Powerscourt felt disappointed, even slightly cheated. For Calne was one of those English houses that people associated with grandeur, with vast drawing rooms adorned with mighty chandeliers, the walls hung with full-length Old Masters, French furniture sitting decorously on the polished oak floorboards, or great galleries hung with Flemish tapestries, their ceilings decorated with elaborate plasterwork. But the room here was small, with a cheap carpet on the floor and reproductions rather than Raphaels on the walls. Mrs Elizabeth Dauntsey was dressed in a widow’s black, a long black skirt and an elegant black blouse. She was tall with very fair skin and light brown eyes.

‘I expect you’re thinking you’ve come to the wrong place, Lord Powerscourt,’ she said, rising from her chair to shake his hand. ‘Most people do. I shall explain later.’ Powerscourt thought she was one of the most striking women he had ever seen. Maybe Dauntsey had been a connoisseur of feminine beauty.

‘I look forward to the explanation,’ Powerscourt sat in a chair opposite her on the other side of the fire, ‘and can I say how grateful I am to you for seeing me so soon after your tragic bereavement.’

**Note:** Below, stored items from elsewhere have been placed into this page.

Lemma mmap_remapped w w' pa size (master : bool) :
  (∀ (pa' : path) i, fbyte w' pa' i = fbyte w pa' i) →
  file_size w' pa = (if master then Z.max (file_size w pa) size else file_size w pa) →
  (∀ pa' : path, pa' ≠ pa → file_size w' pa' = file_size w pa') →
  (∀ pa' : path, is_Some (w_files w' !! pa') ↔ pa' = pa ∨ is_Some (w_files w !! pa')) →
  w_maps w' = w_maps w → w_dirs w' = w_dirs w → w_ticks w' = w_ticks w →
  let b := env_base (w_calls w') (w_maps w') in
  remapped w (set_maps <[b := Mapping pa size master]> (count_call w')) pa size master b.
Proof.
  intros Hb Hs Hso Hf Hm Hd Ht b. split; simpl; try done.
  - by rewrite Hm.
  - rewrite <-Hm. apply env_base_fresh.
  - apply env_base_pos.
Qed.

(** Opening and growing the file, up to the [mmap] call. *)
Lemma load_prefix_run w pa size is_writing prefault :
  let master := is_writing || prefault in
  ∃ w' b,
    loadMmapBuffer pa size is_writing prefault w =
      bind (when prefault (prefault_buffer (Ptr b 0) size
             (master && negb (bool_decide (is_Some (w_files w !! pa))))))
        (λ _, ret (Ptr b 0)) w' ∧
    remapped w w' pa size master b.
Proof.
  intros master. unfold loadMmapBuffer, stat. fold master.
  unfold gets; rewrite (bind_Ret _ _ w (f_size <$> w_files w !! pa) w) by done.
  destruct (open_creat_run pa w) as (w1&Ho&Hb1&Hs1&Hf1&Hm1&Hd1&Ht1).
  erewrite bind_Ret by exact Ho.
  assert (bool_decide (is_Some (f_size <$> w_files w !! pa)) =
          bool_decide (is_Some (w_files w !! pa))) as ->.
  { apply bool_decide_ext. by rewrite fmap_is_Some. }
  set (grow := master && _).
  assert (∃ w2, when grow (allocate pa size) w1 = (Ret tt, w2) ∧
    (∀ pa' i, fbyte w2 pa' i = fbyte w pa' i) ∧
    file_size w2 pa = (if master then Z.max (file_size w pa) size else file_size w pa) ∧
    (∀ pa', pa' ≠ pa → file_size w2 pa' = file_size w pa') ∧
    (∀ pa', is_Some (w_files w2 !! pa') ↔ pa' = pa ∨ is_Some (w_files w !! pa')) ∧
    w_maps w2 = w_maps w ∧ w_dirs w2 = w_dirs w ∧ w_ticks w2 = w_ticks w)
    as (w2&Hg&Hb2&Hs2&Hso2&Hf2&Hm2&Hd2&Ht2).
  { destruct grow eqn:Hgrow; simpl.
    - destruct (allocate_run pa size w1) as (w2&Ha&Hb2&Hs2&Hso2&Hf2&Hm2&Hd2&Ht2).
      { apply Hf1. by left. }
      exists w2. apply andb_true_iff in Hgrow as [Hmaster _]. rewrite Hmaster.
      split_and!; try congruence; intros; try (by rewrite ?Hb2, ?Hso2, ?Hb1, ?Hs1).
      rewrite Hf2. apply Hf1.
    - exists w1. split_and!; try congruence; auto. rewrite Hs1.
      destruct master; [|done]. unfold grow in Hgrow. simpl in Hgrow.
      apply orb_false_iff in Hgrow as [_ Hst]. apply negb_false_iff, bool_decide_eq_true in Hst.
      unfold file_size. destruct (w_files w !! pa); simplify_eq/=. lia. }
  erewrite bind_Ret by exact Hg.
  erewrite bind_Ret by apply mmap_shared_run.
  eexists _, _; split; [done|]. by apply mmap_remapped.
Qed.
(* ===== verification/Warmer.v ===== *)
(** * Warmer: pages mapped ahead of the writer

    [src/include/revoq/PageWarmer.h].  A ring of slots shared by the warmer
    thread, which maps and initialises the next page files, and the writer,
    which claims them.  One atomic operation of the C++ is one access to the
    ring; [warm_pass] is one turn of the thread's loop. *)

From S2P Require Import Prelude Memory Frame Base Mmap Page.

(** [RingSize] of [PageWarmer<>], also [kWriterPageWarmerRingSize]. *)
Definition RingSize : Z := 16.

Record PageSlot := MkSlot {
  sl_page_id : Z;             (* -1 empty, -2 being warmed, >= 0 ready *)
  sl_address : option ptr;
  sl_size : Z;
  sl_sequence : Z;
  sl_owned : bool
}.

Record warmer := MkWarmer {
  wm_location : Location;
  wm_dest_id : Z;
  wm_page_size : Z;
  wm_is_writer : bool;
  wm_distance : Z;
  wm_running : bool;
  wm_write_index : Z;
  wm_read_index : Z;
  wm_current_page : Z;
  wm_local_seq : Z;
  wm_ring : list PageSlot
}.

Definition empty_slot : PageSlot := MkSlot (-1) None 0 0 false.

Definition set_ring (ring : list PageSlot) (m : warmer) : warmer :=
  MkWarmer (wm_location m) (wm_dest_id m) (wm_page_size m) (wm_is_writer m) (wm_distance m)
    (wm_running m) (wm_write_index m) (wm_read_index m) (wm_current_page m) (wm_local_seq m) ring.
Definition set_write_index (i : Z) (m : warmer) : warmer :=
  MkWarmer (wm_location m) (wm_dest_id m) (wm_page_size m) (wm_is_writer m) (wm_distance m)
    (wm_running m) i (wm_read_index m) (wm_current_page m) (wm_local_seq m) (wm_ring m).
Definition set_read_index (i : Z) (m : warmer) : warmer :=
  MkWarmer (wm_location m) (wm_dest_id m) (wm_page_size m) (wm_is_writer m) (wm_distance m)
    (wm_running m) (wm_write_index m) i (wm_current_page m) (wm_local_seq m) (wm_ring m).
Definition set_local_seq (i : Z) (m : warmer) : warmer :=
  MkWarmer (wm_location m) (wm_dest_id m) (wm_page_size m) (wm_is_writer m) (wm_distance m)
    (wm_running m) (wm_write_index m) (wm_read_index m) (wm_current_page m) i (wm_ring m).
Definition set_running (b : bool) (m : warmer) : warmer :=
  MkWarmer (wm_location m) (wm_dest_id m) (wm_page_size m) (wm_is_writer m) (wm_distance m)
    b (wm_write_index m) (wm_read_index m) (wm_current_page m) (wm_local_seq m) (wm_ring m).

(** [updateCurrentPage] *)
Definition updateCurrentPage (page_id : Z) (m : warmer) : warmer :=
  MkWarmer (wm_location m) (wm_dest_id m) (wm_page_size m) (wm_is_writer m) (wm_distance m)
    (wm_running m) (wm_write_index m) (wm_read_index m) page_id (wm_local_seq m) (wm_ring m).

Definition PageWarmer_ctor (location : Location) (dest_id page_size : Z) (is_writer : bool)
    (warmup_distance : Z) : warmer :=
  MkWarmer location dest_id page_size is_writer (Z.min warmup_distance (RingSize / 2)) false
    0 0 (-1) 1 (replicate (Z.to_nat RingSize) empty_slot).

Definition start (m : warmer) : warmer := set_running true m.
Definition stop (m : warmer) : warmer := set_running false m.

Definition slot_at (m : warmer) (idx : Z) : PageSlot :=
  default empty_slot (wm_ring m !! Z.to_nat idx).
Definition put_slot (idx : Z) (s : PageSlot) (m : warmer) : warmer :=
  set_ring (<[Z.to_nat idx := s]> (wm_ring m)) m.

(** [(start + i) & (RingSize - 1)] *)
Definition ring_index (i : Z) : Z := Z.land (u64 i) (RingSize - 1).

(** The writer's scan, [i] slots after [read_index_]; [n] slots are left. *)
Fixpoint getWarmedPage_from (n : nat) (i start_read page_id : Z) (m : warmer)
    : option (ptr * Z) * warmer :=
  match n with
  | O => (None, m)
  | S n =>
      let idx := ring_index (start_read + i) in
      let slot := slot_at m idx in
      if sl_page_id slot =? page_id then
        let m := put_slot idx (MkSlot (-1) (sl_address slot) (sl_size slot) (sl_sequence slot) false) m in
        let m := set_read_index (Z.land (idx + 1) (RingSize - 1)) m in
        ((λ a, (a, sl_size slot)) <$> sl_address slot, m)
      else getWarmedPage_from n (i + 1) start_read page_id m
  end.

(** [getWarmedPage]: the address and size of the page, if it is ready. *)
Definition getWarmedPage (page_id : Z) (m : warmer) : option (ptr * Z) * warmer :=
  getWarmedPage_from (Z.to_nat RingSize) 0 (wm_read_index m) page_id m.

Definition isPageInRing (page_id : Z) (m : warmer) : bool :=
  existsb (λ s, sl_page_id s =? page_id) (wm_ring m).

Section Warmer.
Context `{Env} `{ILocator}.

(** [releaseAllPages]: what the destructor unmaps. *)
Fixpoint release_slots (ring : list PageSlot) : M world (list PageSlot) :=
  match ring with
  | [] => ret []
  | s :: ring =>
      let! s' :=
        match sl_owned s, sl_address s with
        | true, Some a =>
            let! _ok := releaseMmapBuffer (Some a) false NONE in
            ret (MkSlot (sl_page_id s) None (sl_size s) (sl_sequence s) false)
        | _, _ => ret s
        end in
      let! ring' := release_slots ring in
      ret (s' :: ring')
  end.
Definition releaseAllPages (m : warmer) : M world warmer :=
  let! ring := release_slots (wm_ring m) in ret (set_ring ring m).

(** The header of a page file the warmer created. *)
Definition warm_header (a : ptr) (page_size : Z) : M world unit :=
  do! store 4 (ptr_add a off_version) JOURNAL_PAGE_VERSION in
  do! store 4 (ptr_add a off_page_header_length) sizeof_PageHeader in
  do! store 4 (ptr_add a off_page_size) (u32 page_size) in
  do! store 4 (ptr_add a off_frame_header_length) sizeof_FrameHeader in
  do! store 8 (ptr_add a off_last_frame_position) sizeof_PageHeader in
  memset0 (ptr_add a sizeof_PageHeader) (page_size - sizeof_PageHeader).

(** [warmPageIntoSlot], one access to shared state after the other.  First
    the thread looks whether the page's file exists ... *)
Definition warm_look (m : warmer) (page_id : Z) : M world (path * bool) :=
  let! page_file := getPagePath (wm_location m) (wm_dest_id m) (s32 page_id) in
  let! file_existed := gets (λ w, bool_decide (is_Some (w_files w !! page_file))) in
  ret (page_file, file_existed).

(** ... then it maps the file and, if the file did not exist, writes a header
    and zeroes the rest. *)
Definition warm_map (m : warmer) (look : path * bool) : M world ptr :=
  let! a := loadMmapBuffer look.1 (wm_page_size m) (wm_is_writer m) true in
  do! when (wm_is_writer m && negb look.2) (warm_header a (wm_page_size m)) in
  ret a.

(** The slot it publishes at the end. *)
Definition warmPageIntoSlot (m : warmer) (page_id seq : Z) : M world PageSlot :=
  let! look := warm_look m page_id in
  let! a := warm_map m look in
  ret (MkSlot page_id (Some a) (wm_page_size m) seq true).

(** A slot the thread has claimed for a page. *)
Record warming := Warming { wg_slot : Z; wg_page : Z; wg_seq : Z }.

(** The page [current_page + i] is not in the ring, and the slot at the write
    index is empty: the thread claims it. *)
Definition warm_claim (current_page i : Z) : M (world * warmer) (option warming) :=
  let next_page_id := current_page + i in
  let! m := gets snd in
  if isPageInRing next_page_id m then ret None
  else
    let slot_idx := ring_index (wm_write_index m) in
    let slot := slot_at m slot_idx in
    if negb (sl_page_id slot =? -1) then ret None
    else
      let busy := MkSlot (-2) (sl_address slot) (sl_size slot) (sl_sequence slot) (sl_owned slot) in
      let seq := wm_local_seq m in
      do! modify (λ s, (s.1, set_local_seq (u64 (seq + 1)) (put_slot slot_idx busy s.2))) in
      ret (Some (Warming slot_idx next_page_id seq)).

(** The page is ready: the slot's stores, and the write index moves on. *)
Definition warm_publish (g : warming) (warmed : PageSlot) : M (world * warmer) unit :=
  modify (λ s, (s.1, set_write_index (u64 (wm_write_index s.2 + 1)) (put_slot (wg_slot g) warmed s.2))).

(** It could not be mapped: the slot is empty again. *)
Definition warm_fail (g : warming) : M (world * warmer) unit :=
  modify (λ s, let slot := slot_at s.2 (wg_slot g) in
    (s.1, put_slot (wg_slot g)
       (MkSlot (-1) (sl_address slot) (sl_size slot) (sl_sequence slot) (sl_owned slot)) s.2)).

(** One iteration of the inner loop: warm page [current_page + i]. *)
Definition warm_next (current_page i : Z) : M (world * warmer) unit :=
  let! g := warm_claim current_page i in
  match g with
  | None => ret tt
  | Some g =>
      let! m := gets snd in
      try_catch
        (let! warmed := lift_fst (warmPageIntoSlot m (wg_page g) (wg_seq g)) in warm_publish g warmed)
        (λ _, warm_fail g)
  end.

Fixpoint warm_ahead (n : nat) (current_page i : Z) : M (world * warmer) unit :=
  match n with
  | O => ret tt
  | S n => do! warm_next current_page i in warm_ahead n current_page (i + 1)
  end.

(** [cleanupOldPages]: slots the writer has left far behind. *)
Definition cleanup_slot (threshold : Z) (s : PageSlot) : M world PageSlot :=
  if (0 <=? sl_page_id s) && (sl_page_id s <? threshold) then
    match sl_owned s, sl_address s with
    | true, Some a =>
        let! _ok := releaseMmapBuffer (Some a) false NONE in
        ret (MkSlot (-1) None (sl_size s) (sl_sequence s) false)
    | _, _ => ret (MkSlot (-1) (sl_address s) (sl_size s) (sl_sequence s) (sl_owned s))
    end
  else ret s.
Fixpoint cleanup_slots (threshold : Z) (ring : list PageSlot) : M world (list PageSlot) :=
  match ring with
  | [] => ret []
  | s :: ring =>
      let! s' := cleanup_slot threshold s in
      let! ring' := cleanup_slots threshold ring in
      ret (s' :: ring')
  end.
Definition cleanupOldPages (current_page : Z) : M (world * warmer) unit :=
  let! m := gets snd in
  let! ring := lift_fst (cleanup_slots (current_page - RingSize) (wm_ring m)) in
  modify (λ s, (s.1, set_ring ring s.2)).

(** One turn of [warmupLoop]'s loop, from the load of [current_page_]. *)
Definition warm_pass : M (world * warmer) unit :=
  let! m := gets snd in
  let current_page := wm_current_page m in
  if negb (wm_running m) || (current_page <? 0) then ret tt
  else
    do! warm_ahead (Z.to_nat (wm_distance m)) current_page 1 in
    cleanupOldPages current_page.

(** [~PageWarmer()] *)
Definition PageWarmer_release (m : warmer) : M world warmer := releaseAllPages (stop m).
End Warmer.
(** ** Member updates *)

Definition set_writing (b : bool) (r : writer) : writer :=
  MkWriter (wr_cfg r) b (current_sequence_ r) (current_page_id_ r) (current_page_ r)
    (open_frame_header_ r) (current_frame_address_ r) (page_warmer_ r) (retired_pages_ r)
    (retire_queue_ r) (retire_running_ r).
Definition set_sequence (n : Z) (r : writer) : writer :=
  MkWriter (wr_cfg r) (writing_ r) n (current_page_id_ r) (current_page_ r)
    (open_frame_header_ r) (current_frame_address_ r) (page_warmer_ r) (retired_pages_ r)
    (retire_queue_ r) (retire_running_ r).
Definition set_page_id (n : Z) (r : writer) : writer :=
  MkWriter (wr_cfg r) (writing_ r) (current_sequence_ r) n (current_page_ r)
    (open_frame_header_ r) (current_frame_address_ r) (page_warmer_ r) (retired_pages_ r)
    (retire_queue_ r) (retire_running_ r).
Definition set_page (p : option Page) (r : writer) : writer :=
  MkWriter (wr_cfg r) (writing_ r) (current_sequence_ r) (current_page_id_ r) p
    (open_frame_header_ r) (current_frame_address_ r) (page_warmer_ r) (retired_pages_ r)
    (retire_queue_ r) (retire_running_ r).
Definition set_open_frame (h : option ptr) (r : writer) : writer :=
  MkWriter (wr_cfg r) (writing_ r) (current_sequence_ r) (current_page_id_ r) (current_page_ r)
    h (current_frame_address_ r) (page_warmer_ r) (retired_pages_ r)
    (retire_queue_ r) (retire_running_ r).
Definition set_frame_address (a : ptr) (r : writer) : writer :=
  MkWriter (wr_cfg r) (writing_ r) (current_sequence_ r) (current_page_id_ r) (current_page_ r)
    (open_frame_header_ r) a (page_warmer_ r) (retired_pages_ r)
    (retire_queue_ r) (retire_running_ r).
Definition set_warmer (m : option warmer) (r : writer) : writer :=
  MkWriter (wr_cfg r) (writing_ r) (current_sequence_ r) (current_page_id_ r) (current_page_ r)
    (open_frame_header_ r) (current_frame_address_ r) m (retired_pages_ r)
    (retire_queue_ r) (retire_running_ r).
Definition set_retired (ps : list Page) (r : writer) : writer :=
  MkWriter (wr_cfg r) (writing_ r) (current_sequence_ r) (current_page_id_ r) (current_page_ r)
    (open_frame_header_ r) (current_frame_address_ r) (page_warmer_ r) ps
    (retire_queue_ r) (retire_running_ r).
Definition set_queue (ps : list Page) (r : writer) : writer :=
  MkWriter (wr_cfg r) (writing_ r) (current_sequence_ r) (current_page_id_ r) (current_page_ r)
    (open_frame_header_ r) (current_frame_address_ r) (page_warmer_ r) (retired_pages_ r)
    ps (retire_running_ r).
Definition set_retire_running (b : bool) (r : writer) : writer :=
  MkWriter (wr_cfg r) (writing_ r) (current_sequence_ r) (current_page_id_ r) (current_page_ r)
    (open_frame_header_ r) (current_frame_address_ r) (page_warmer_ r) (retired_pages_ r)
    (retire_queue_ r) b.

(** The monad of the writer's operations. *)
Abbreviation W := (M (world * writer)).
Definition this : W writer := gets snd.
Definition update (f : writer → writer) : W unit := modify (λ s, (s.1, f s.2)).
Definition io {A} (m : M world A) : W A := lift_fst m.

(** A use of [current_page_->]: there is a page by then. *)
Definition the_page : W Page := λ s,
  match current_page_ s.2 with
  | Some p => (Ret p, s)
  | None => (Fault Sigsegv, s)
  end.

(** ** The write lock *)

(** [while (flag.exchange(true)) pause;] -- with the lock held by nobody who
    will release it, this spins for ever. *)
Definition acquire_lock : W unit := λ s,
  if writing_ s.2 then (Fault Spin, s) else (Ret tt, (s.1, set_writing true s.2)).
Definition release_lock : W unit := update (set_writing false).

(** [WriteLockGuard<serialize> lock(writing_); m] *)
Definition with_lock {A} (m : W A) : W A :=
  let! r := this in
  if serialize (wr_cfg r) then
    do! acquire_lock in
    let! a := try_catch m (λ e, do! release_lock in throw e) in
    do! release_lock in
    ret a
  else m.

Section Writer.
Context `{Env} `{ILocator}.

(** Both branches of [nextSeq], run by the one thread that holds the lock. *)
Definition nextSeq : W Z :=
  let! r := this in
  let s := current_sequence_ r in
  do! update (set_sequence (u64 (s + 1))) in
  ret s.

(** ** Resuming an existing journal *)

(** [for (page_id = highest_page; page_id > 0; --page_id)] *)
Fixpoint findLastWrittenPage_loop (fuel : nat) (c : writer_config) (page_id : Z) : M world Z :=
  match fuel with
  | O => crash OutOfFuel
  | S fuel =>
      if 0 <? page_id then
        let! found := try_catch
          (let! page := Page_load (location_ c) (dest_id_ c) page_id false (prefault_ c) in
           let! last_frame_pos := load 8 (ptr_add (pg_header page) off_last_frame_position) in
           do! Page_release page in
           ret (sizeof_PageHeader <? last_frame_pos))
          (λ _, ret false) in
        if found then ret page_id else findLastWrittenPage_loop fuel c (page_id - 1)
      else ret 0
  end.

Definition findLastWrittenPage (c : writer_config) : M world Z :=
  let! page_ids := listPageId (location_ c) (dest_id_ c) in
  match last page_ids with
  | None => ret 0
  | Some highest_page => findLastWrittenPage_loop (S (Z.to_nat highest_page)) c highest_page
  end.

(** The scan of a page's frames: [last] is the last sequence, if any. *)
Fixpoint findLastSequence_loop (fuel : nat) (page_size : Z) (a end_addr : ptr) (last : option Z)
    : M world (option Z) :=
  match fuel with
  | O => crash OutOfFuel
  | S fuel =>
      if addr a + sizeof_FrameHeader <=? addr end_addr then
        let! len := load 4 (ptr_add a off_length) in
        if (len =? 0) || (len <? sizeof_FrameHeader) || (page_size <? len) then ret last
        else
          let stride := framePhysicalLength len in
          if addr end_addr <? addr a + stride then ret last
          else
            let! seq := load 8 (ptr_add a off_sequence) in
            do! (match last with
                 | Some last_seq => if last_seq <? seq then ret tt else crash AssertionFailed
                 | None => ret tt
                 end) in
            let! msg_type := load 2 (ptr_add a off_msg_type) in
            if msg_type =? MsgType.PageEnd then ret (Some seq)
            else findLastSequence_loop fuel page_size (ptr_add a stride) end_addr (Some seq)
      else ret last
  end.

(** Every turn advances by at least 64 bytes. *)
Definition scan_fuel (page_size : Z) : nat := S (Z.to_nat (page_size / 32)).

Definition findLastSequenceNumber (c : writer_config) (page_id : Z) : M world Z :=
  if page_id <? 0 then ret 0
  else
    try_catch
      (let! page := Page_load (location_ c) (dest_id_ c) page_id false (prefault_ c) in
       let! a := firstFrameAddress page in
       let end_addr := ptr_add (page_address page) (page_size_ c) in
       let! last := findLastSequence_loop (scan_fuel (page_size_ c)) (page_size_ c) a end_addr None in
       do! Page_release page in
       ret (default 0 last))
      (λ _, ret 0).

(** ** Construction *)

Definition loadInitialPage : W unit :=
  let! r := this in
  let c := wr_cfg r in
  let new_page_id := s32 (current_page_id_ r + 1) in
  do! update (set_page_id new_page_id) in
  let! page := io (Page_load (location_ c) (dest_id_ c) new_page_id true (prefault_ c)) in
  do! update (set_page (Some page)) in
  let! a := io (firstFrameAddress page) in
  update (set_frame_address a).

Definition ctor_body (options : JournalWriterOptions) : W unit :=
  let! r := this in
  let c := wr_cfg r in
  let! last_page_id := io (findLastWrittenPage c) in
  do! when (0 <? last_page_id)
    (do! update (set_page_id last_page_id) in
     let! last_seq := io (findLastSequenceNumber c last_page_id) in
     update (set_sequence (u64 (last_seq + 1)))) in
  do! loadInitialPage in
  do! when (0 <? opt_warmup_pages options)
    (do! throw_if (kWriterPageWarmerRingSize <? opt_warmup_pages options) InvalidArgument in
     let! r := this in
     update (set_warmer (Some (updateCurrentPage (current_page_id_ r)
       (start (PageWarmer_ctor (location_ c) (dest_id_ c) (page_size_ c) true
                 (opt_warmup_pages options))))))) in
  when (background_threads_ c) (update (set_retire_running true)).

Definition initial_writer (ser : bool) (location : Location) (dest_id : Z)
    (options : JournalWriterOptions) : writer :=
  MkWriter
    (MkConfig ser location dest_id (opt_prefault options) (opt_background_threads options)
       (opt_retained_page_limit options) (findPageSize location dest_id))
    false 0 0 None None (Ptr 0 0) None [] [] false.

(** [shared_ptr::reset()] of the last reference. *)
Definition release_opt (p : option Page) : M world unit :=
  match p with Some p => Page_release p | None => ret tt end.

(** The constructor; when its body throws, the members built so far are
    destroyed and there is no writer. *)
Definition JournalWriter_ctor (ser : bool) (location : Location) (dest_id : Z)
    (options : JournalWriterOptions) : M world writer := λ w,
  match ctor_body options (w, initial_writer ser location dest_id options) with
  | (Ret tt, (w, r)) => (Ret r, w)
  | (Throw e, (w, r)) => bind (release_opt (current_page_ r)) (λ _, throw e) w
  | (Fault f, (w, _)) => (Fault f, w)
  end.

(** ** Writing *)

(** [while (retired_pages_.size() > max_retained_pages_)]: the oldest page
    goes to the retire thread, or is destroyed here. *)
Fixpoint retire_overflow (n : nat) : W unit :=
  match n with
  | O => ret tt
  | S n =>
      let! r := this in
      if max_retained_pages_ (wr_cfg r) <? Z.of_nat (length (retired_pages_ r)) then
        match retired_pages_ r with
        | [] => ret tt
        | old_page :: rest =>
            do! update (set_retired rest) in
            do! (if background_threads_ (wr_cfg r)
                 then update (λ r, set_queue (retire_queue_ r ++ [old_page]) r)
                 else io (Page_release old_page)) in
            retire_overflow n
        end
      else ret tt
  end.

‘Think nothing of it,’ said Elizabeth Dauntsey. ‘You said in your letter, Lord Powerscourt, that you thought I might be able to help you in some way. Please tell me what it is.’

Powerscourt paused for a moment. ‘As I said, Mrs Dauntsey, I have been asked by the benchers of Queen’s Inn to investigate the circumstances of your husband’s death.’

‘Do you find the benchers easy to deal with?’ Elizabeth Dauntsey was very quick with her interruption. ‘Some people find them rather difficult,’ she went on.

This was not, Powerscourt felt, the conversational tone one would expect from a lady whose husband had been murdered so recently. Levity rather than grief seemed to be the order of the day. Maybe Elizabeth Dauntsey was one of those unfortunate people who always speak their mind. Maybe the rules for widows had changed now they were free of the long shadow of Victoria’s forty years of mourning.

‘The benchers?’ Powerscourt smiled at his hostess. ‘Well, let me say that I have found easier people to deal with.’ Most murderers of his acquaintance, he might have said, were easier to deal with than Barton Somerville and his colleagues. ‘But my purpose here at Calne is not with the benchers, Mrs Dauntsey. There are two reasons behind my visit. The first is mundane – would you mind if I talked to your family solicitor? It is sometimes helpful.’